Deming, WA | July 19, 2018 – It is tied for the highest-paying micro sprint event in the world, it is a three-day extravaganza with one of the most unique formats you’d ever find, it is race-after-race filled with thrilling battles and wheel-to-wheel action, it is an atmosphere filled with high-intensity and a track promoted by great people and visited by spectacular racers, it is a true crown jewel in the micro sprint racing world, however, it is consistently the least talked about and most underrated event in the country, but why?
Nestled in the state of Washington just 12 miles south of the Canada border, you can find the tiny town of Deming, which at the 2010 Census was reported with a mere 353 residents, and is a small suburb of the booming city in Bellingham. Small in size, but large in entertainment, this little 5.4 square mile area features one of micro sprint racing’s finest establishments. A 1/6th-mile bullring that seemingly rises out of the forest, Deming Speedway is owned and operated by Paul Lemley and his family. Once iconic for the inside walls and fencing that protected an infield pit area, it all felt like a gladiator type arena as fans could witness nearly every adjustment and move crews made from their own seat.
Home to the Clay Cup Nationals, this year’s event marks the 35th annual appearance of the extravaganza that draws in racers from all down the west coast. Consisting of four classes nowadays, the event is highlighted by the 600 micro sprint class and also runs the 1200 mini sprints, restricted 600’s, and Jr. Sprints. Looking back at the past and observing the history of this great event, you find a who’s who of micro sprint racing legends. From Stan Yockey to Brock Lemley to Cory Eliason to Jared Peterson to Heath Duinkerken to Michael Faccinto to Liam Riam and to defending champion, Jake Hagopian, it is a list that is not short on starpower.
A wildly unique format that consists of qualifying, heat races, semi features and preliminary features, I dare you to find a more interesting format in the country for micro sprint racing. Collecting points every time you hit the race track and receiving additional bonuses for passing cars, it is crucial to be at the top of your game every single time you roll out. Featuring a full-field inversion for preliminary features, the 30-lap mains are always thrilling bouts with the fastest drivers screaming through the field on the chase for all important points. With a Thursday and Friday night prelim, drivers have two opportunities to perform their best, with your highest point total from either night being used for Saturday lineups. The event concludes on Saturday night with a 40-lap finale that pays $10,000 to win and $500 just to take the green flag.

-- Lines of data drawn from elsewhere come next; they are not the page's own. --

(* ===== verification/Infra.v ===== *)
(** * Where the processes meet: the configuration they share

    The model keeps one Redis ([Backend.world]'s [w_redis] and [w_queues])
    for the restaurant service's cache client and for BullMQ, producer and
    worker.  This file holds the configuration the code writes for that:
    the URL the restaurant service gives [redis.createClient], the
    connection record and the queue the shared queue module exports to
    the order service and to the worker, and the gateway's port.  How
    node-redis reads a [redis://] URL is modelled, with the lemma that it
    reads back the connection a URL was written from
    ([redis_endpoint_url_of]); on the URL of the code it yields the host
    and port of the queue module's connection, which is what lets the
    model keep a single Redis.  No property is claimed of these
    constants: on a fixed configuration there is nothing to prove beyond
    evaluating them. *)

From S2P Require Import Prelude Json Backend Order Notification Services.
From stdpp Require Import base strings list.
From Stdlib Require Import String Ascii ZArith Lia.

Module Infra.
Import QueueModule NotificationWorker Services.

(** [const client = redis.createClient({ url: "redis://redis:6379" }); client.connect();] *)
Definition redis_url : string := "redis://redis:6379".

(** [unnamed/part_000]: [const { connection } = require("./shared/queue/redis");],
    passed to [new Worker(..., { connection })]. *)
Definition worker_connection : connection := ex_connection exports.

(** [services/order-service/index.js]:
    [const { orderQueue } = require("./shared/queue/redis");] *)
Definition producer_queue : string := ex_orderQueue exports.

(** [app.listen(8000, ...)] of the gateway. *)
Definition gateway_listen : Z := 8000.

(** ** Reading a [redis://] URL

    node-redis reads the URL with WHATWG URL parsing: the scheme, a
    non-empty host up to [:], and an optional decimal port, 6379 when
    absent; a port beyond 65535 is refused.  URLs with credentials, a
    path or a database number are outside the model and read as [None]. *)

Fixpoint strip_prefix (p s : string) : option string :=
  match p, s with
  | EmptyString, _ => Some s
  | String a p', String b s' => if Ascii.eqb a b then strip_prefix p' s' else None
  | String _ _, EmptyString => None
  end.

Fixpoint break_colon (s : string) : string * string :=
  match s with
  | EmptyString => (EmptyString, EmptyString)
  | String c t => if Ascii.eqb c ":" then (EmptyString, s) else let '(h, r) := break_colon t in (String c h, r)
  end.

Definition redis_default_port : Z := 6379.

Definition redis_endpoint (u : string) : option connection :=
  rest ← strip_prefix "redis://" u;
  let '(h, r) := break_colon rest in
  if String.eqb h "" then None else
  match r with
  | EmptyString => Some (mk_connection h redis_default_port)
  | String _ ds =>
      if negb (String.eqb ds "") && all_digits ds && (decimal_value ds <=? 65535)%Z
      then Some (mk_connection h (decimal_value ds)) else None
  end.

(** The URL of a connection record. *)
Definition redis_url_of (c : connection) : string :=
  ("redis://" ++ host c ++ ":" ++ number_to_string (port c))%string.

(** ** Lemmas *)

Lemma strip_prefix_app (p s : string) : strip_prefix p (p ++ s) = Some s.
Proof. induction p as [|a p IH]; [done|]. rewrite append_cons. cbn [strip_prefix]. by rewrite Ascii.eqb_refl. Qed.

Lemma break_colon_app (h r : string) :
  has_char ":" h = false -> break_colon (h ++ String ":" r) = (h, String ":" r).
Proof.
  induction h as [|c h IH]; [done|]. rewrite append_cons. cbn [break_colon has_char].
  destruct (Ascii.eqb c ":"); [done|]. intros Hh. by rewrite IH.
Qed.

Lemma number_to_string_digits (z : Z) :
  (0 <= z)%Z -> number_to_string z <> EmptyString /\ all_digits (number_to_string z) = true /\
    decimal_value (number_to_string z) = z.
Proof.
  intros Hz. split_and!; [| |rewrite <- (Z2Nat.id z Hz); apply decimal_value_nat];
    (destruct z as [|p|p]; [by vm_compute|cbn [number_to_string]|lia]);
    destruct (pos_decimal_digits p) as (c & cs & -> & Hd & _ & Hall & _); [discriminate|].
  unfold all_digits. cbn. rewrite Hd, list_ascii_of_string_of_list_ascii.
  clear -Hall. induction Hall as [|x l Hx _ IH]; [done|]. cbn. by rewrite Hx, IH.
Qed.

(** node-redis reads back the connection a URL was written from. *)
Lemma redis_endpoint_url_of (c : connection) :
  host c <> EmptyString -> has_char ":" (host c) = false -> (0 <= port c <= 65535)%Z ->
  redis_endpoint (redis_url_of c) = Some c.
Proof.
  intros Hh Hc Hp. destruct (number_to_string_digits (port c)) as (Hne & Hd & Hv); [lia|].
  unfold redis_endpoint, redis_url_of. rewrite strip_prefix_app. cbn [mbind option_bind].
  change ((":" ++ ?x)%string) with (String ":" x). rewrite break_colon_app by done.
  destruct (String.eqb_spec (host c) "") as [|_]; [done|].
  destruct (String.eqb_spec (number_to_string (port c)) "") as [|_]; [done|].
  rewrite Hd, Hv. cbn. destruct (Z.leb_spec (port c) 65535); [|lia]. by destruct c.
Qed.

End Infra.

On top of all the exciting racing is the people aspect of this event. A family operation, Paul Lemley and his crew year-after-year put on a phenomenal show for three consecutive nights. Drawing a strong car count, attracting a stellar crowd, and finishing everything in a timely manner, the folks at Deming mean business when Clay Cup rolls around. The atmosphere is always glowing as you can feel the anticipation and meaning behind the race all weekend long leading into Saturday’s grand finale. However, after each night, even Wednesday’s precursor, the drivers, crews and fans always make sure to have a good time. One of those parties where a race breaks out, don’t be surprised to hear the music still playing and people still hollering come 3:00 AM.
The problem with this spectacular event, to which no solution can be made, however? Geography. Buried at the top of Washington and nearly located in Canada, the facility is 1,000 miles away for some racers in the closest micro sprint racing hotbed of California. Beyond that, the stout Oklahoma/Missouri contingent is based over 2,000 miles away, and Illinois/Indiana is even farther. Oh, and Pennsylvania’s Posse? You’re looking at a near 3,000 mile trip, only one way.
While those numbers are astounding, the first question that comes to mind is, “if everyone will go to Oklahoma for one miserably cold week in December/January for arguably the measliest payout in the sport, why won’t they head to beautiful and scenic Washington in July for one of the most abundant?” While the prestige of the Tulsa Shootout is unmatched and potentially forever will be, the prestige of Clay Cup is still admirable and the history proves that.
An event comparable to that of Clay Cup is the High Banks Hustle at Southern Illinois Raceway in Marion, Illinois. Boasting a $10,000 to win, $500 to start finale as well, the 1/8th-mile facility just completed year six of their crown jewel and and drew in 130 of the nation’s best for a two-day race. Last year for their three-day showing, Clay Cup attracted 50 drivers, all from the west coast and as far away as California. The main difference here? Once again, geography. Much like Oklahoma, Illinois is centralized to the country and surrounded by several micro sprint hotbeds of Oklahoma, Missouri and Indiana. Washington, however, has a strong group of locals that support the track weekly, but can really only count on a number of Californian’s making the long 15-hour haul to represent out-of-state competitors.
Maybe one day racers from all across the country will start flocking to Deming and support the epic event that is the Clay Cup Nationals. However, until then, Lemley, his staff, the west coast racers, and the loyal fans will continue to support this race year-after-year. Entering the 35th running, Clay Cup is arguably as strong as ever and a bright future still remains. However, one can only imagine the possibilities if this track was just that much closer to the rest of the country.